The next song, How Will I Be Now bounces along on a tasty acoustic guitar hook over hip-hop beats, masking the song's sad undercurrent. The following track, Perfect Girl is the cd's most overtly pop moment, an irresistibly catchy song appropriate for both urban and CHR radio formats. Of course, its blissful sunniness eventually gives way to clouds, and with them redemption. It wouldn't be real otherwise. Friendly Fire, driven by ex Pere Ubu bassist Tony Maimone's swooping bass and Lee's tinkling piano, is perhaps the album's artiest moment: "I can't see your scars but I can feel them," she muses ruefully.

Other standout tracks include I Breathe, featuring tastefully layered harmonies over funky, fluid bass and a memorable chorus: The live concert staple Retrograde Heart (from the Quicksand ep) is reprised here as a downtempo piano-driven hit. The quietly deadpan Last Night perfectly captures the weariness of the wee hours, the endorphins kicking in as the clock runs down on the apocalypse. Lest all the catchiness start to get to you, guitar maestro Joel Hamilton's completely over-the-top, faux-Hendrix noise on the pseudo-metal Heroin will wake you https://www.tradebit.com cd concludes with an above-average musical joke, one that works surprisingly well for what it is, probably a studio accident that Lee or one of her accomplices stumbled on and decided to keep. .

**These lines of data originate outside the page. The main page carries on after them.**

(** * CanstaTelemetry: the serial session engine of [temperature_ui.py]

    A shallow embedding of the [SerialWorker] class (connection life cycle,
    AT-command configuration, the poll/transmit loop, the temperature read and
    the packet decode) and the properties of its behaviour.

    Conventions of the embedding.
    - A Python [str] is a [string]; a character is its code point, which the
      8-bit [ascii] covers up to 255.  Every line read from the port is
      decoded with [decode('ascii', errors='ignore')] and so only holds code
      points below 128.  [bytes] are strings of 8-bit values as well.
    - A method is a computation in the monad [M]: it reads and updates the
      fields of the worker, may raise an exception, and appends to the trace
      of observable effects (signals emitted, bytes written, sleeps, ...).
    - What the outside world does (whether the port opens, what it delivers,
      what the clock reads, whether a write fails) is an argument of the
      method that consumes it. *)

From Stdlib Require Import String Ascii List Bool Arith NArith ZArith QArith Lia.
From Stdlib Require Import DecimalString.
Import ListNotations.
Local Open Scope string_scope.
Local Open Scope list_scope.
Local Open Scope nat_scope.

(** ** Python string primitives *)

Module Py.
(** *** The four loops that fill [anomalies_found] *)

Definition temp_detector (df : list row) : list anomaly :=
  map temp_details (temp_anomalies df).

Definition voltage_detector (df : list row) : list anomaly :=
  map voltage_details (voltage_anomalies df).

Definition roc_detector (df : list row) : list anomaly :=
  map roc_details (roc_anomalies df).

Definition heartbeat_detector (df : list row) : list anomaly :=
  map heartbeat_details (heartbeat_anomalies df).

Definition anomalies_found (df : list row) : list anomaly :=
  temp_detector df ++ voltage_detector df
  ++ roc_detector df ++ heartbeat_detector df.

(** *** Section 4: the report

    [anomalies_found.sort(key=lambda x: x['timestamp'])], done only when
    the list is not empty; the result is what the console report and the
    JSON document list, in this order. *)
Definition sort_by_timestamp (l : list anomaly) : list anomaly :=
  isort anomaly_timestamp Z.leb l.

Definition report (found : list anomaly) : list anomaly :=
  match found with
  | [] => []
  | _ :: _ => sort_by_timestamp found
  end.

(** The program: [None] when the store cannot be read. *)
Definition main (file : list csv_line) : option (list anomaly) :=
  match read_csv file with
  | Some df => Some (report (anomalies_found (sort_values df)))
  | None => None
  end.
Definition matches (c : Cond) (d : doc) : bool :=
  match c with
  | CStr p s => holds p s d
  | CRef p o =>
    match d !! p with
    | Some (VId o') => (o =? o')%N
    | _ => false
    end
  | CRegexAny ps re =>
    existsb (λ p, match strAt p d with Some s => re s | None => false end) ps
  | CDateBetween p lo hi =>
    match dateAt p d with Some t => (lo <=? t) && (t <=? hi) | None => false end
  | CDateGte p lo =>
    match dateAt p d with Some t => lo <=? t | None => false end
  | CStrIn p l =>
    match strAt p d with Some s => bool_decide (s ∈ l) | None => false end
  end.

Definition matchesAll (q : list Cond) (e : entry) : bool :=
  forallb (λ c, matches c e.2) q.

(** The documents a query selects, in the order of the sort. *)
Definition selected (m : Model) (q : list Cond) (sort : list (string * bool))
  (s : Store) : list entry :=
  sortDocs sort (List.filter (matchesAll q) (map_to_list (getColl (mcoll m) s))).

(** [.limit(n)]: zero is no limit, and the driver sends a negative limit
    as its absolute value. *)
Definition applyLimit (limit : option Z) (l : list entry) : list entry :=
  match limit with
  | None | Some 0 => l
  | Some n => take (Z.to_nat (Z.abs n)) l
  end.

(** [Model.find(q).sort(sort).skip(skip).limit(limit)]; the store rejects
    a negative skip. *)
Definition find (m : Model) (q : list Cond) (sort : list (string * bool))
  (skip : Z) (limit : option Z) : M (list entry) :=
  λ s,
  if skip <? 0 then (s, Throw)
  else (s, Ok (applyLimit limit (drop (Z.to_nat skip) (selected m q sort s)))).

(** [Model.countDocuments(q)] *)
Definition countDocuments (m : Model) (q : list Cond) : M Z :=
  λ s, (s, Ok (Z.of_nat (List.length (selected m q [] s)))).
(** The first card is labelled "Today", whatever the entry says. *)
Lemma first_card_is_today (width y_start : Z) (forecast_data : list loc)
    (h h' : heap) (c : Card) (cs : list Card) :
  draw_forecast width forecast_data y_start h = (Returned (c :: cs), h') ->
  card_day_name c = "Today".
Proof.
  unfold draw_forecast, take_slice.
  destruct forecast_data as [| day rest]; [discriminate |].
  rewrite firstn_cons. unfold enumerate. simpl length. simpl seq. simpl map.
  simpl combine. simpl for_each.
  set (cw := card_width width _). unfold bind at 1.
  destruct (draw_forecast_step y_start cw (Z.of_nat 0) day h)
    as [[c0 | e] h1] eqn:E0; [| discriminate].
  unfold bind at 1.
  match goal with
  | |- context [for_each ?b ?l h1] => destruct (for_each b l h1) as [[bs | e] h2]
  end; [| discriminate].
  unfold ret. intros E. inversion E; subst c0 bs h2. clear E.
  unfold draw_forecast_step, bind, dict_copy in E0.
  destruct (h !! day) as [d |]; [| discriminate].
  simpl in E0. unfold dict_setitem in E0.
  rewrite lookup_insert_eq, insert_insert_eq in E0.
  eapply draw_forecast_card_label; [| | exact E0].
  - apply lookup_insert_eq.
  - apply lookup_insert_eq.
Qed.

(** C10. [draw_forecast] leaves every object that existed before the call
    as it was, whether it returns or raises: the "Today" label is written
    to a fresh copy.  In particular every entry of the input list still
    points to the dict it pointed to, day name included. *)
Theorem draw_forecast_keeps_input
    (width y_start : Z) (forecast_data : list loc) (h : heap) :
  (forall l d, h !! l = Some d ->
     snd (draw_forecast width forecast_data y_start h) !! l = Some d) /\
  (forall i day d, forecast_data !! i = Some day -> h !! day = Some d ->
     snd (draw_forecast width forecast_data y_start h) !! day = Some d /\
     (snd (draw_forecast width forecast_data y_start h) !! day
        ≫= (.!! "day_name")) = d !! "day_name").
Proof.
  pose proof (draw_forecast_frame width y_start forecast_data h) as S.
  assert (K : forall l d, h !! l = Some d ->
     snd (draw_forecast width forecast_data y_start h) !! l = Some d).
  { intros l d Hl. exact (lookup_weaken _ _ _ _ Hl S). }
  split; [exact K |].
  intros i day d _ Hd. rewrite (K day d Hd). split; reflexivity.
Qed.

(** *** [draw_forecast] returns on well-formed entries *)

Lemma drawable_today (d : gmap string pyval) :
  drawable d -> drawable (<["day_name" := VStr "Today"]> d).
Proof.
  intros (_ & I & M & N). repeat split.
  - exists "Today". apply lookup_insert_eq.
  - rewrite lookup_insert_ne by discriminate. exact I.
  - rewrite lookup_insert_ne by discriminate. exact M.
  - rewrite lookup_insert_ne by discriminate. exact N.
Qed.

Lemma day_ok_weaken (h h' : heap) (l : loc) :
  h ⊆ h' -> day_ok h l -> day_ok h' l.
Proof.
  intros S (d & Hd & D). exists d. split; [| exact D].
  exact (lookup_weaken _ _ _ _ Hd S).
Qed.

Lemma drawableb_sound (d : gmap string pyval) :
  drawableb d = true -> drawable d.
Proof.
  unfold drawableb, drawable. intros H.
  apply andb_true_iff in H as [H Hmin].
  apply andb_true_iff in H as [H Hmax].
  apply andb_true_iff in H as [Hname Hicon].
  repeat split.
  - destruct (d !! "day_name") as [[] |]; try discriminate. eauto.
  - destruct (d !! "icon") as [[] |]; try discriminate; eauto.
  - destruct (d !! "max_temp"); [eauto | discriminate].
  - destruct (d !! "min_temp"); [eauto | discriminate].
Qed.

This is a shockingly accessible album. Virtually without exception, every song on this cd could be a radio hit. The album is as likely to be a repeat selection on the cheerleading squad's boombox as it undoubtedly will be over the sound system at funky-chic Bedford Avenue bars and clubs. After it's out, Alice Lee should be opening for Avril Levine at Madison Square Garden. She should tour with Norah Jones. But it's too bad that Nina Simone left us before she could cover an Alice Lee song or two, because that's where Lee's heart is really at. More than anything else, she's a soul sister, the closest thing to Nina Simone we have these days. With a well-honed sense of outrage, a knack for the lyrical bon mot, a powerful set of pipes that swoop effortlessly from her usual alto to the upper ranges of the vocal stratosphere and fingers that light up the fretboard, the keys of the piano and accordion with equal ferocity and finesse, she defies description. She's just very, very good.